I do these things to myself. The whole trip was actually my idea. It's only fair; my BFF lives in Greenville, so I can technically see her whenever I want. SH's BFF is in OHIO, and they haven't seen each other since the BFF came to see Spanky when he was 6 months old (13 years ago for those keeping track at home). That's a long time! (Sidebar: Spanky is named after this particular BFF).

So yeah. I figured I could probably handle the plane trip. After all, I'm older, wiser, more mature. And I plan on taking drugs, which I didn't do last time. So it's all good. And we're all excited. Except we have a little issue...

See I actually want my children to join us on our vacation. To me, "vacation" means "family." SH is more inclined to think "vacation" means "drop the boys at Aunt Linda's and don't come back until the last possible moment she'll watch them." Forget that we probably won't get to do this again. Forget that hubbies never actually DO a whole lot with kids while on vacation, forget that he's never packed a suitcase for anyone but himself, forget it all...all SH knows is that this sounds like a great trip for THE 2 OF US.

We've had some fellowship over it. I have a free flight that I can use, which would mean only paying for 3 of us to get there. The bad news is tickets are $328 each. To Ohio! I mean, who actually goes to Ohio? When I told the BFF we were coming, he asked why. (He was thrilled when I said it was just to see him; we don't care a thing about Cleveland). Seriously, the airline should pay us to fly us there.

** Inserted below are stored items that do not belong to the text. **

(** ** Commit *)
Fixpoint apply_stamped (stamped : list (SegmentPayload * Z)) (shardId : option jsstr) : M Inst unit :=
  match stamped with
  | [] => mret tt
  | u :: rest => do@ local_write (sp_documents u.1) (sp_indexUpdates u.1) shardId in apply_stamped rest shardId
  end.
(** The exclusive part of [commitWriteBatch] *)
Definition commitExclusive (units : list CommitUnit) (shardId : option jsstr) : M Inst (list Z) :=
  let@ i := mstate in
  match i_held i with
  | None => mthrow (PlainError "not the lease owner")
  | Some held =>
      if Nat.eqb (length units) 0 then mret []
      else if i_poisoned i then mthrow (PlainError "poisoned")
      else if negb (m_epoch (c_manifest (i_cached i)) =? h_epoch held) then do@ mset (set_poisoned true) in mthrow FencedError
      else
        let m := c_manifest (i_cached i) in
        let localMax := maxTimestamp (i_local i) in
        let floor := if localMax <? m_tsCounter m then m_tsCounter m else localMax in
        let stamped := stamp_units units floor in
        let tsList := List.map snd stamped in
        let maxTs := List.last tsList floor in
        let seqno := i_nextSeqno i in
        do@ c_put (segmentKey shard seqno) (BSegment (encodeSegment (batch_payload stamped))) in
        let next := committed_manifest m (h_epoch held) maxTs seqno in
        let@ etag := mtry (casManifest shard next (c_etag (i_cached i)))
          (λ e, do@ mset (set_poisoned true) in
                if isCasConflict e then do@ mset (set_held None) in mthrow FencedError else mthrow e) in
        do@ mtry (apply_stamped stamped shardId)
          (λ _, do@ mset (set_poisoned true) in mthrow (PlainError "post-commit local apply failed")) in
        do@ mset (set_cached {| c_manifest := next; c_etag := etag |}) in
        do@ mset (set_next (seqno + 1)) in
        do@ mset (λ i, set_since (i_committedSegmentsSinceSnapshot i + 1) i) in
        mret tsList
  end.
(** ** Commits *)
Lemma stamped_entry ts e : 0 ≤ ts → entry_ok (stamp_doc 0 e) → entry_ok (stamp_doc ts e).
Proof. intros Hts [H1 H2 H3 H4]. by split. Qed.
Lemma stamped_write ts w : 0 ≤ ts → write_ok (stamp_idx 0 w) → write_ok (stamp_idx ts w).
Proof. intros Hts [H1 H2 H3]. by split. Qed.
Lemma stamp_unit_ok u ts : 0 ≤ ts → unit_wire_ok u →
  sp_documents (stamp_unit u ts) ≠ [] ∧ Forall entry_ok (sp_documents (stamp_unit u ts)) ∧ Forall write_ok (sp_indexUpdates (stamp_unit u ts)) ∧
  NoDup (l_pk <$> List.map entry_row (sp_documents (stamp_unit u ts))) ∧ ∀ r, r ∈ List.map entry_row (sp_documents (stamp_unit u ts)) → l_ts r = ts.
Proof.
  intros Hts (H1 & H2 & H3 & H4). cbn [stamp_unit sp_documents sp_indexUpdates]. split_and!.
  - by destruct (cu_documents u).
  - clear -H2 Hts. induction H2; cbn; constructor; [by apply stamped_entry|done].
  - clear -H3 Hts. induction H3; cbn; constructor; [by apply stamped_write|done].
  - apply (NoDup_fmap_1 (λ x : jsstr * bytes * Z, x.1)). rewrite <-list_fmap_compose.
    replace ((λ x : jsstr * bytes * Z, x.1) ∘ l_pk <$> List.map entry_row (List.map (stamp_doc ts) (cu_documents u))) with (id_key <$> (le_id <$> cu_documents u)); [done|].
    clear. induction (cu_documents u) as [|e es IH]; [done|]. cbn. by f_equal.
  - intros r (e & <- & (e' & <- & _)%in_map_iff)%list_elem_of_In%in_map_iff. done.
Qed.
Definition batch_docs (units : list CommitUnit) (floor : Z) : list DocumentLogEntry := sp_documents (batch_payload (stamp_units units floor)).
Lemma batch_docs_cons u units floor : batch_docs (u :: units) floor = sp_documents (stamp_unit u (floor + 1)) ++ batch_docs units (floor + 1).
Proof. done. Qed.
Lemma last_default {A} (l : list A) a b : l ≠ [] → List.last l a = List.last l b.
Proof. induction l as [|x [|y l] IH]; intros H; [done|done|]. by apply IH. Qed.
Lemma stamp_last units : ∀ floor, List.last (List.map snd (stamp_units units floor)) floor = floor + Z.of_nat (length units).
Proof.
  induction units as [|u units IH]; intros floor; [cbn; lia|]. cbn [stamp_units List.map snd length]. specialize (IH (floor + 1)).
  destruct (List.map snd (stamp_units units (floor + 1))) as [|x l] eqn:E.
  - destruct units; [cbn; lia|done].
  - change (List.last (x :: l) floor = floor + Z.of_nat (S (length units))). rewrite (last_default _ floor (floor + 1)) by done. rewrite IH. lia.
Qed.
Lemma batch_ok units : ∀ floor, 0 ≤ floor → Forall unit_wire_ok units →
  Forall entry_ok (batch_docs units floor) ∧ Forall write_ok (sp_indexUpdates (batch_payload (stamp_units units floor))) ∧
  NoDup (l_pk <$> List.map entry_row (batch_docs units floor)) ∧ (∀ r, r ∈ List.map entry_row (batch_docs units floor) → floor < l_ts r) ∧
  (units ≠ [] → batch_docs units floor ≠ [] ∧ top (List.map entry_row (batch_docs units floor)) = List.last (List.map snd (stamp_units units floor)) floor).
Proof.
  induction units as [|u units IH]; intros floor Hf Hu.
  { split_and!; try constructor; try done. by intros r ?%elem_of_nil. }
  apply Forall_cons in Hu as [Hu Hus]. destruct (IH (floor + 1) ltac:(lia) Hus) as (H1 & H2 & H3 & H4 & H5).
  destruct (stamp_unit_ok u (floor + 1) ltac:(lia) Hu) as (U1 & U2 & U3 & U4 & U5). rewrite batch_docs_cons, List.map_app.
  assert (∀ r, r ∈ List.map entry_row (sp_documents (stamp_unit u (floor + 1))) ++ List.map entry_row (batch_docs units (floor + 1)) → floor < l_ts r) as Hlt.
  { intros r [Hr|Hr]%elem_of_app; [rewrite (U5 r Hr); lia|]. specialize (H4 r Hr). lia. }
  split_and!; try done.
  - by apply Forall_app.
  - change (Forall write_ok (sp_indexUpdates (stamp_unit u (floor + 1)) ++ sp_indexUpdates (batch_payload (stamp_units units (floor + 1))))). by apply Forall_app.
  - rewrite fmap_app. apply NoDup_app. split_and!; [done| |done]. intros pk (x & -> & Hx)%list_elem_of_fmap (y & E & Hy)%list_elem_of_fmap.
    specialize (H4 y Hy). specialize (U5 x Hx). unfold l_pk in E. injection E as _ E. lia.
  - intros _. split; [by destruct (sp_documents (stamp_unit u (floor + 1)))|]. rewrite top_app.
    assert (top (List.map entry_row (sp_documents (stamp_unit u (floor + 1)))) = floor + 1) as ->.
    { apply Z.le_antisymm; [apply top_le; [lia|]; intros r Hr; by rewrite (U5 r Hr)|].
      destruct (sp_documents (stamp_unit u (floor + 1))) as [|e es]; [done|]. rewrite <-(U5 (entry_row e)) at 1 by (cbn; set_solver).
      apply top_ub. cbn. set_solver. }
    rewrite stamp_last. cbn [length]. destruct units as [|u' units']; [cbn; lia|]. destruct H5 as [_ ->]; [done|]. rewrite stamp_last. cbn [length]. lia.
Qed.
Lemma apply_stamped_ok me units sh : ∀ floor d L, Forall unit_wire_ok units → shows d L → top L ≤ floor → ∃ d',
  (∀ i Q g, i_local i = d → Q (set_local d' i) (Ok tt) g → wp me (apply_stamped (stamp_units units floor) sh) Q i g) ∧
  shows d' (L ++ List.map entry_row (batch_docs units floor)).
Proof.
  induction units as [|u units IH]; intros floor d L Hu Hd Ht.
  { exists d. split; [|cbn; by rewrite app_nil_r]. intros i Q g <- HQ. unfold wp. cbn. by destruct i. }
  apply Forall_cons in Hu as [Hu Hus]. pose proof (top_nonneg L) as H0. destruct (stamp_unit_ok u (floor + 1) ltac:(lia) Hu) as (U1 & U2 & U3 & U4 & U5).
  destruct (shows_write d L (sp_documents (stamp_unit u (floor + 1))) (sp_indexUpdates (stamp_unit u (floor + 1))) sh Hd U4 U2 U3) as (d1 & E & Hd1).
  { intros e He. assert (le_ts e = floor + 1) as ->; [|lia]. apply (U5 (entry_row e)). apply list_elem_of_In, in_map_iff. exists e. by rewrite <-list_elem_of_In. }
  destruct (IH (floor + 1) d1 _ Hus Hd1) as (d2 & Hw & Hd2).
  { rewrite top_app. apply Z.max_lub; [lia|]. apply top_le; [lia|]. intros r Hr. by rewrite (U5 r Hr). }
  exists d2. rewrite batch_docs_cons, List.map_app, (assoc_L (++)). split; [|done]. intros i Q g <- HQ. cbn [stamp_units apply_stamped].
  apply wp_bind. eapply wp_local_write; [exact E|]. by apply Hw.
Qed.
(* ===== verification/Scheduler.v ===== *)
(** The scheduler component ([components/scheduler/src]): the [jobs], [job_args] and [crons] tables, the [ctx.scheduler] facade
    ([facade.ts]), the internal modules a driver calls ([modules.ts], [backoff.ts]) and the cron registry ([crons.ts]). Each function here is the
    body of one mutation (or a call inside one): it reads and writes the tables of its transaction at that transaction's fixed clock. Times are
    integral milliseconds, JSON payloads are values, the objects the scheduler itself passes as arguments are constructors of [JobArgs]. *)
From stdpp Require Import gmap.
From S2P Require Import Prelude Values Json.

(** ** Tables ([schema.ts]) *)
Inductive JobState := JPending | JInProgress | JSuccess | JFailed | JCanceled.
Inductive JobKind := KMutation | KAction.
#[global] Instance JobState_eq_dec : EqDecision JobState.
Proof. solve_decision. Defined.
#[global] Instance JobKind_eq_dec : EqDecision JobKind.
Proof. solve_decision. Defined.

(** [OnCompleteResult] *)
Inductive OnCompleteResult := OSuccess (v : json) | OFailed (error : jsstr) | OCanceled.
(** What a job is called with: an application's JSON, the arguments of [_cronTick], of an [onComplete] callback, of the workflow component's
    modules ([{workflowId}], the step reference they pass as [context]), of a compensation, of a workflow's own callback *)
Inductive JobArgs :=
  | AValue (v : json)
  | ACron (cronName : jsstr) (jobId : option jsstr)
  | ACompletion (jobId : jsstr) (context : option JobArgs) (result : OnCompleteResult)
  | AWorkflow (workflowId : jsstr)
  | AStep (workflowId : jsstr) (stepNumber : Z) (generationNumber : Z)
  | AUndo (args : json) (result : option json)
  | AWorkflowDone (workflowId : jsstr) (context : option json) (result : OnCompleteResult).
(** A job keeps its function, kind, key, budget, callback and parent for good *)
Definition same_job (j j' : Job) : Prop :=
  job_fnPath j' = job_fnPath j ∧ job_kind j' = job_kind j ∧ job_idempotencyKey j' = job_idempotencyKey j ∧ job_onComplete j' = job_onComplete j ∧
  job_maxFailures j' = job_maxFailures j.
Lemma fire_lookup now i onComplete result d id j : wf d → s_jobs d !! id = Some j → s_jobs (fireOnComplete newId now i onComplete result d) !! id = Some j.
Proof.
  intros W Hj. rewrite fireOnComplete_add. destruct onComplete as [fn|]; [|done]. cbn. rewrite lookup_insert_ne; [done|].
  intros <-. by rewrite fresh_job in Hj.
Qed.
Lemma prim_job now d d' id j : prim now d d' → wf d → s_jobs d !! id = Some j → ∃ j', s_jobs d' !! id = Some j' ∧ same_job j j'.
Proof.
  intros [j0 args context Hb Hp|id0 j0 Hj0 Hs|rows n Hn Hr] W Hj.
  - exists j. split; [|done]. cbn. rewrite lookup_insert_ne; [done|]. intros <-. by rewrite fresh_job in Hj.
  - destruct (decide (id0 = id)) as [->|Hne].
    + exists (canceled now j0). rewrite Hj0 in Hj. injection Hj as <-. split; [|done]. apply fire_lookup; [|cbn; by rewrite lookup_insert_eq].
      apply (wf_put d id j0); [done..| |done|done]. apply canceled_wf; [by apply (wf_jobs d W id)|done].
    + exists j. split; [|done]. apply fire_lookup; [|cbn; by rewrite lookup_insert_ne].
      apply (wf_put d id0 j0); [done..| |done|done]. apply canceled_wf; [by apply (wf_jobs d W id0)|done].
  - by exists j.
Qed.
Lemma cron_ok_prims now d d' c : rtc (prim now) d d' → wf d → cron_ok d c → cron_ok d' c.
Proof.
  induction 1 as [|d d1 d2 H _ IH]; [done|]. intros W Hc. apply IH; [by eapply wf_prim|]. intros i Hi. destruct (Hc i Hi) as (j & Hj & Hn).
  destruct (prim_job now d d1 i j H W Hj) as (j' & Hj' & _ & _ & _ & E & _). exists j'. split; [done|]. congruence.
Qed.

My big problem is this: If we all fly togther and the plane goes down, well then I've just killed my kids. But if SH and I go alone and the plane crashes, guess what? I just orphaned my boys. And it will ruin their lives forever and they'll need massive amounts of therapy and it'll all be because we didn't let them go on vacation with us. These are the things that keep me up at night.

I guess SH doesn't want to have to take care of 2 kids AND a doped up wife while travelling. I already informed the BFF that I probably won't recognize him when I get off the plane, and he shouldn't take offense at that in the least. We'll get there early enough so I can sleep it off and be great by dinner.

So I'm hoping the boys can go with us, SH's hoping the cost of airline tickets remains steadily unaffordable until after this summer, and the boys just want to go anywhere outside of the state of South Carolina. We all have dreams.